Die Trauerzeremonie dauerte unendlich lange, – die Eltern sparten nicht mit Geld, – und in der schönen Kirche sang ein vorzüglicher Sängerchor. Welchen Trost konnte aber die Zeremonie der armen Braut des Bräutigams geben, der ihr im Tode nicht nur Worte der Liebe, sondern auch Worte des Vorwurfs zugerufen hatte? Und sie dachte sich:

»Wohin muß ich zurückkehren, um ihn zu trösten? Um nicht, wie er es auf seine offene, liebe Art gesagt hat, als ein verächtlicher Mensch dazustehen, der sich vom Lichte kleinmütig weggewandt hat?«

Und plötzlich glaubte sie zu wissen, wohin sie gehen solle, womit sie ihn trösten könne.

Am Grabe. Die letzten Schollen fielen auf den Sarg nieder.

Die Mutter und die Braut weinten: – die unschöne, alte Mutter mit geröteter Nase und auf die Seite gerutschtem Hut, und das blasse, verweinte junge Mädchen, das ihm, als er noch lebte, fremd gewesen und jetzt einzig nahe war.

Die beiden blieben am frischen Grabhügel allein. Die eine hatte den Sohn nicht behüten können; sein Herz war ihr dunkel und seine Gedanken weltfremd und unverständlich geblieben. Aber die andere, die seine lieben Augen niemals geschaut hatte, kannte sein Herz, – das schwache, unter der unerträglichen Last zusammengebrochene Herz eines Erdenmenschen, der nach einer Heldentat strebt und sie nicht vollbringen kann.
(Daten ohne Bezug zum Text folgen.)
Lemma digits_head f u buf :
  0 <= u -> exists d r, 0 <= d <= 9 /\ fmt.digits (S f) u buf = String (Bytes.digitChar d) r.
Proof.
  revert u buf. induction f as [|f IH]; intros u buf Hu.
  - simpl. destruct (10 <=? u) eqn:E.
    + exists (u - u / 10 * 10), buf. split; [now apply last_digit | reflexivity].
    + exists u, buf. apply Z.leb_gt in E. split; [lia | reflexivity].
  - change (fmt.digits (S (S f)) u buf)
      with (if 10 <=? u
            then fmt.digits (S f) (u / 10) (String (Bytes.digitChar (u - u / 10 * 10)) buf)
            else String (Bytes.digitChar u) buf).
    destruct (10 <=? u) eqn:E.
    + apply IH. apply Z.div_pos; lia.
    + exists u, buf. apply Z.leb_gt in E. split; [lia | reflexivity].
Qed.

Lemma digits_length f u buf :
  (String.length buf <= String.length (fmt.digits f u buf))%nat
  /\ (10 <= u -> (2 + String.length buf <= String.length (fmt.digits (S (S f)) u buf))%nat)
  /\ (S (String.length buf) <= String.length (fmt.digits (S f) u buf))%nat.
Proof.
  assert (G : forall f u buf,
             (String.length buf <= String.length (fmt.digits f u buf))%nat).
  { clear. induction f as [|f IH]; intros u buf; simpl; [lia|].
    destruct (10 <=? u); [|simpl; lia].
    etransitivity; [|apply IH]. simpl. lia. }
  assert (G1 : forall f u buf,
             (S (String.length buf) <= String.length (fmt.digits (S f) u buf))%nat).
  { clear - G. intros f u buf. simpl. destruct (10 <=? u); [|simpl; lia].
    etransitivity; [|apply G]. simpl. lia. }
  split; [apply G|]. split; [|apply G1].
  intros Hu.
  change (fmt.digits (S (S f)) u buf)
    with (if 10 <=? u
          then fmt.digits (S f) (u / 10) (String (Bytes.digitChar (u - u / 10 * 10)) buf)
          else String (Bytes.digitChar u) buf).
  apply Z.leb_le in Hu. rewrite Hu.
  etransitivity; [|apply G1]. simpl. lia.
Qed.

Lemma digits_no_colon f u buf :
  0 <= u -> Count (fmt.digits f u buf) Bytes.colon = Count buf Bytes.colon.
Proof.
  revert u buf. induction f as [|f IH]; intros u buf Hu; simpl; [reflexivity|].
  destruct (10 <=? u) eqn:E.
  - rewrite IH by (apply Z.div_pos; lia). simpl.
    destruct (digitChar_not_sign (u - u / 10 * 10) (last_digit u Hu)) as (_ & _ & ->).
    reflexivity.
  - apply Z.leb_gt in E. simpl.
    destruct (digitChar_not_sign u) as (_ & _ & ->); [lia | reflexivity].
Qed.

Lemma digits_fastLoop f u buf :
  0 <= u < 10 ^ Z.of_nat f ->
  strconv.fastLoop (fmt.digits f u buf) 0 = strconv.fastLoop buf u.
Proof.
  revert u buf. induction f as [|f IH]; intros u buf Hu.
  - simpl in *. replace u with 0 by lia. reflexivity.
  - rewrite Nat2Z.inj_succ, Z.pow_succ_r in Hu by lia.
    simpl. destruct (10 <=? u) eqn:E.
    + rewrite IH.
      * cbn [strconv.fastLoop]. rewrite sub_digitChar by (apply last_digit; lia).
        pose proof (last_digit u) as L.
        destruct (9 <? u - u / 10 * 10) eqn:E9; [apply Z.ltb_lt in E9; lia|].
        f_equal. lia.
      * split; [apply Z.div_pos; lia|]. apply Z.div_lt_upper_bound; lia.
    + apply Z.leb_gt in E. cbn [strconv.fastLoop].
      rewrite sub_digitChar by lia.
      destruct (9 <? u) eqn:E9; [apply Z.ltb_lt in E9; lia|].
      f_equal.
Qed.

Lemma digits_uintLoop f u buf :
  0 <= u < 10 ^ Z.of_nat f -> u <= strconv.maxUint64 ->
  strconv.uintLoop (fmt.digits f u buf) 0 = strconv.uintLoop buf u.
Proof.
  revert u buf. induction f as [|f IH]; intros u buf Hu Hmax.
  - simpl in *. replace u with 0 by lia. reflexivity.
  - rewrite Nat2Z.inj_succ, Z.pow_succ_r in Hu by lia.
    assert (Hstep : forall d n, 0 <= d <= 9 -> 0 <= n -> n * 10 + d <= strconv.maxUint64 ->
              strconv.uintLoop (String (Bytes.digitChar d) buf) n
              = strconv.uintLoop buf (n * 10 + d)).
    { clear. intros d n Hd Hn Hle. cbn [strconv.uintLoop].
      rewrite isDigit_digitChar, sub_digitChar by assumption. cbn [negb].
      unfold strconv.maxUint64 in *.
      change (2 ^ 64 - 1) with 18446744073709551615 in *.
      change (18446744073709551615 / 10 + 1) with 1844674407370955162.
      change (2 ^ 64) with 18446744073709551616.
      destruct (1844674407370955162 <=? n) eqn:E1; [apply Z.leb_le in E1; lia|].
      rewrite Z.mod_small by lia.
      destruct (n * 10 + d <? n * 10) eqn:E2; [apply Z.ltb_lt in E2; lia|].
      destruct (18446744073709551615 <? n * 10 + d) eqn:E3; [apply Z.ltb_lt in E3; lia|].
      reflexivity. }
    simpl. destruct (10 <=? u) eqn:E.
    + pose proof (last_digit u) as L.
      assert (u / 10 <= u) by (apply Z.div_le_upper_bound; lia).
      rewrite IH.
      * rewrite Hstep; [f_equal; lia | lia | apply Z.div_pos; lia | lia].
      * split; [apply Z.div_pos; lia|]. apply Z.div_lt_upper_bound; lia.
      * lia.
    + apply Z.leb_gt in E. rewrite Hstep by lia. f_equal.
Qed.

Lemma Atoi_digits u :
  0 <= u < 2 ^ 63 -> strconv.Atoi (fmt.digits 20 u EmptyString) = (u, None).
Proof.
  intros Hu.
  assert (H20 : 0 <= u < 10 ^ Z.of_nat 20) by (change (10 ^ Z.of_nat 20) with (10 ^ 20); lia).
  assert (Hmax : u <= strconv.maxUint64) by (unfold strconv.maxUint64; lia).
  pose proof (digits_fastLoop 20 u EmptyString H20) as Hfast.
  pose proof (digits_uintLoop 20 u EmptyString H20 Hmax) as Hslow.
  destruct (digits_head 19 u EmptyString) as (d & r & Hd & Hs); [lia|].
  destruct (digitChar_not_sign d Hd) as (Hminus & Hplus & _).
  rewrite Hs in *.
  change (strconv.fastLoop EmptyString u) with (Some u) in Hfast.
  change (strconv.uintLoop EmptyString u) with (u, @None strconv.NumError) in Hslow.
  unfold strconv.Atoi.
  destruct ((0 <? Z.of_nat (String.length (String (Bytes.digitChar d) r)))
            && (Z.of_nat (String.length (String (Bytes.digitChar d) r)) <? 19)).
  - rewrite Hminus, Hplus. cbn [orb andb]. now rewrite Hfast.
  - unfold strconv.ParseInt. rewrite Hminus, Hplus.
    unfold strconv.ParseUint. rewrite Hslow. cbn [negb andb].
    unfold strconv.IntSize. change (64 - 1) with 63.
    destruct (2 ^ 63 <=? u) eqn:E; [apply Z.leb_le in E; lia|]. reflexivity.
Qed.

Lemma fastLoop_bound s n v :
  0 <= n -> strconv.fastLoop s n = Some v ->
  0 <= v < (n + 1) * 10 ^ Z.of_nat (String.length s).
Proof.
  revert n. induction s as [|c r IH]; intros n Hn; cbn [strconv.fastLoop String.length].
  - intros [= <-]. change (10 ^ Z.of_nat 0) with 1. lia.
  - pose proof (Z.mod_pos_bound (Bytes.code c - 48) 256) as Hd.
    fold (Bytes.sub c 48) in Hd.
    destruct (9 <? Bytes.sub c 48) eqn:E; [discriminate|]. apply Z.ltb_ge in E.
    intros Hv. apply IH in Hv; [|lia].
    rewrite Nat2Z.inj_succ, Z.pow_succ_r by lia.
    pose proof (Z.pow_pos_nonneg 10 (Z.of_nat (String.length r))). nia.
Qed.

Lemma uintLoop_nonneg s n : 0 <= n -> 0 <= fst (strconv.uintLoop s n).
Proof.
  revert n. induction s as [|c r IH]; intros n Hn; cbn [strconv.uintLoop]; [assumption|].
  destruct (negb (Bytes.isDigit c)); [simpl; lia|].
  destruct (strconv.maxUint64 / 10 + 1 <=? n); [now cbn|].
  destruct (_ || _); [now cbn|].
  apply IH. apply Z.mod_pos_bound. lia.
Qed.

(** A number [Atoi] returns without an error is a 64-bit [int]. *)
Lemma Atoi_range s v : strconv.Atoi s = (v, None) -> - 2 ^ 63 <= v < 2 ^ 63.
Proof.
  unfold strconv.Atoi.
  destruct ((0 <? Z.of_nat (String.length s)) && (Z.of_nat (String.length s) <? 19)) eqn:Elen.
  - apply andb_true_iff in Elen as [_ Elen]. apply Z.ltb_lt in Elen.
    destruct s as [|c0 r]; [discriminate|].
    set (body := if Ascii.eqb c0 "-" || Ascii.eqb c0 "+" then r else String c0 r).
    assert (Hb : (String.length body <= 18)%nat).
    { subst body. destruct (_ || _); simpl in *; lia. }
    destruct (_ && _); [discriminate|].
    destruct (strconv.fastLoop body 0) as [n|] eqn:Ef; [|discriminate].
    apply fastLoop_bound in Ef; [|lia].
    assert (10 ^ Z.of_nat (String.length body) <= 10 ^ 18)
      by (apply Z.pow_le_mono_r; lia).
    change (10 ^ 18) with 1000000000000000000 in *.
    change (2 ^ 63) with 9223372036854775808.
    destruct (Ascii.eqb c0 "-"); intros [= <-]; lia.
  - clear Elen. unfold strconv.ParseInt.
    destruct s as [|c r]; [discriminate|].
    destruct (if Ascii.eqb c "+" then (false, r)
              else if Ascii.eqb c "-" then (true, r) else (false, String c r))
      as [neg body].
    assert (Hun : 0 <= fst (strconv.ParseUint body)).
    { unfold strconv.ParseUint. destruct body; [simpl; lia|].
      apply uintLoop_nonneg. lia. }
    destruct (strconv.ParseUint body) as [un e]. simpl in Hun.
    unfold strconv.IntSize. change (64 - 1) with 63.
    change (2 ^ 63) with 9223372036854775808.
    assert (G : (if negb neg && (9223372036854775808 <=? un)
                 then (9223372036854775808 - 1, Some strconv.ErrRange)
                 else if neg && (9223372036854775808 <? un)
                      then (- 9223372036854775808, Some strconv.ErrRange)
                      else (if neg then - un else un, None)) = (v, None) ->
                - 9223372036854775808 <= v < 9223372036854775808).
    { destruct neg; cbn [negb andb].
      - destruct (9223372036854775808 <? un) eqn:E; [discriminate|].
        apply Z.ltb_ge in E. intros [= <-]. lia.
      - destruct (9223372036854775808 <=? un) eqn:E; [discriminate|].
        apply Z.leb_gt in E. intros [= <-]. lia. }
    destruct e as [[]|]; [discriminate | exact G | exact G].
Qed.

Lemma d02_one_digit h :
  0 <= h < 10 -> fmt.d02 h = String "0" (String (Bytes.digitChar h) EmptyString).
Proof.
  intros H. unfold fmt.d02, fmt.fmtInteger.
  destruct (h <? 0) eqn:E; [apply Z.ltb_lt in E; lia|].
  cbn [fmt.digits]. destruct (10 <=? h) eqn:E10; [apply Z.leb_le in E10; lia|].
  reflexivity.
Qed.

Lemma d02_unpadded h : 10 <= h -> fmt.d02 h = fmt.digits 20 h EmptyString.
Proof.
  intros H. unfold fmt.d02, fmt.fmtInteger.
  destruct (h <? 0) eqn:E; [apply Z.ltb_lt in E; lia|].
  destruct (digits_length 18 h EmptyString) as (_ & L & _). specialize (L H).
  simpl String.length in L at 1.
  replace (2 - String.length (fmt.digits 20 h EmptyString))%nat with 0%nat by lia.
  reflexivity.
Qed.

Lemma d02_two_digits h :
  10 <= h < 100 ->
  fmt.d02 h = String (Bytes.digitChar (h / 10))
                (String (Bytes.digitChar (h - h / 10 * 10)) EmptyString).
Proof.
  intros H. rewrite d02_unpadded by lia.
  cbn [fmt.digits]. destruct (10 <=? h) eqn:E10; [|apply Z.leb_gt in E10; lia].
  assert (h / 10 < 10) by (apply Z.div_lt_upper_bound; lia).
  destruct (10 <=? h / 10) eqn:E; [apply Z.leb_le in E; lia|].
  reflexivity.
Qed.

Lemma Atoi_d02_one_digit h :
  0 <= h < 10 ->
  strconv.Atoi (String "0" (String (Bytes.digitChar h) EmptyString)) = (h, None).
Proof. intros H. digit_cases h; reflexivity. Qed.

Lemma Atoi_d02 h : 0 <= h < 2 ^ 63 -> strconv.Atoi (fmt.d02 h) = (h, None).
Proof.
  intros H. destruct (Z.lt_ge_cases h 10).
  - rewrite d02_one_digit by lia. apply Atoi_d02_one_digit. lia.
  - rewrite d02_unpadded by lia. now apply Atoi_digits.
Qed.

Lemma d02_length h : 0 <= h -> (2 <= String.length (fmt.d02 h))%nat.
Proof.
  intros H. destruct (Z.lt_ge_cases h 10).
  - rewrite d02_one_digit by lia. simpl. lia.
  - rewrite d02_unpadded by lia.
    destruct (digits_length 18 h EmptyString) as (_ & L & _). now apply L.
Qed.

(** ** The time normaliser *)

(** C9. When the input has the shape [H:MM:SS] and [Atoi] reads the hour as a
    number [H] of 48 or more, [AdjustTime] takes 24 away once: the first
    piece of the result is [H - 24] written in decimal, [Atoi] reads it back
    as [H - 24], and [H - 24] is 24 or more, so it is no hour of a 24-hour
    clock. ["48:10:00"] becomes ["24:10:00"] and ["49:10:00"] becomes
    ["25:10:00"]. *)
Theorem AdjustTime_subtracts_once (p0 p1 p2 : string) (H : Z) :
  Count p0 Bytes.colon = 0%nat -> Count p1 Bytes.colon = 0%nat ->
  Count p2 Bytes.colon = 0%nat ->
  strconv.Atoi p0 = (H, None) -> 48 <= H ->
  AdjustTime (clock p0 p1 p2) = clock (fmt.d02 (H - 24)) p1 p2
  /\ Split (AdjustTime (clock p0 p1 p2)) Bytes.colon = [fmt.d02 (H - 24); p1; p2]
  /\ strconv.Atoi (fmt.d02 (H - 24)) = (H - 24, None)
  /\ 24 <= H - 24
  /\ AdjustTime "48:10:00" = "24:10:00"
  /\ AdjustTime "49:10:00" = "25:10:00".
Proof.
  intros H0 H1 H2 HA H48.
  assert (E : AdjustTime (clock p0 p1 p2) = clock (fmt.d02 (H - 24)) p1 p2).
  { unfold clock. rewrite AdjustTime_three, HA by assumption.
    destruct (24 <=? H) eqn:E24; [reflexivity | apply Z.leb_gt in E24; lia]. }
  pose proof (Atoi_range _ _ HA) as R.
  split; [exact E|]. split.
  { rewrite E. unfold clock. apply Split_three; try assumption.
    rewrite d02_unpadded by lia. apply digits_no_colon. lia. }
  split; [apply Atoi_d02; lia|].
  split; [lia|].
  split; reflexivity.
Qed.

Lemma AdjustTime_subtracts_once_witness :
  AdjustTime (clock "50" "10" "00") = clock (fmt.d02 (50 - 24)) "10" "00"
  /\ Split (AdjustTime (clock "50" "10" "00")) Bytes.colon = [fmt.d02 (50 - 24); "10"; "00"]
  /\ strconv.Atoi (fmt.d02 (50 - 24)) = (50 - 24, None)
  /\ 24 <= 50 - 24
  /\ AdjustTime "48:10:00" = "24:10:00"
  /\ AdjustTime "49:10:00" = "25:10:00".
Proof.
  apply (AdjustTime_subtracts_once "50" "10" "00" 50); try reflexivity. lia.
Defined.

(** ** The calendar evaluator *)

Lemma isValidTrip_existsb trip date calendars :
  isValidTrip trip date calendars = existsb (authorizes trip date) calendars.
Proof.
  induction calendars as [|cal rest IH]; simpl; [reflexivity|].
  unfold authorizes at 1.
  destruct (String.eqb (cal_ServiceID cal) (trip_ServiceID trip)); simpl; [|exact IH].
  destruct (_ || _); simpl; [exact IH|].
  destruct (Week_at _ _); simpl; [reflexivity | exact IH].
Qed.

Lemma isValidTrip_true_iff trip date calendars :
  isValidTrip trip date calendars = true <->
  exists cal, In cal calendars /\ authorizes trip date cal = true.
Proof. rewrite isValidTrip_existsb. apply existsb_exists. Qed.

(** [Parse] hands back the zero [Time] with every error. *)
Lemma Parse_error_zero layout value :
  snd (time.Parse layout value) <> None -> fst (time.Parse layout value) = time.zero.
Proof.
  unfold time.Parse.
  destruct (time.parseChunks layout value _) as [[t rest] [e|]]; [reflexivity|].
  destruct (negb _); [reflexivity|].
  destruct (_ || _); [reflexivity|].
  simpl. congruence.
Qed.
»Geliebter,« flüsterte sie, »ich kenne den Weg, den ich gehen muß, um mit dir zu sein, um dich zu trösten. Du konntest es nicht, du warst matt vor Trauer, so kalt und so finster hast du es in deinem Grabe. Aber sei unbesorgt: ich werde vollbringen, was deine Aufgabe war. Und wenn es auf deinem Wege Leiden gibt, so werden sie die meinen sein.

Sie sahen einander an. Nina dachte:

»Was soll ich ihr sagen? Womit kann ich sie trösten?«

Und sie begann leise:

»Sie sagten gestern, Gott werde mir kein Glück geben, wenn er es meinetwegen getan hat. Gott sei mein Zeuge, daß mich keine Schuld trifft. Aber was brauche ich Glück, wenn er, mein Geliebter, im Grabe ruht? Ich verstand nicht, mit ihm zu sein, als er noch lebte, aber glauben Sie mir: ich werde seinem Andenken ewig treu bleiben. Ich will sein Vermächtnis erfüllen, seine Freunde sollen meine Freunde sein, seine Liebe – meine Liebe, sein Haß – mein Haß, und ich werde das tragen, woran er zugrunde gegangen ist.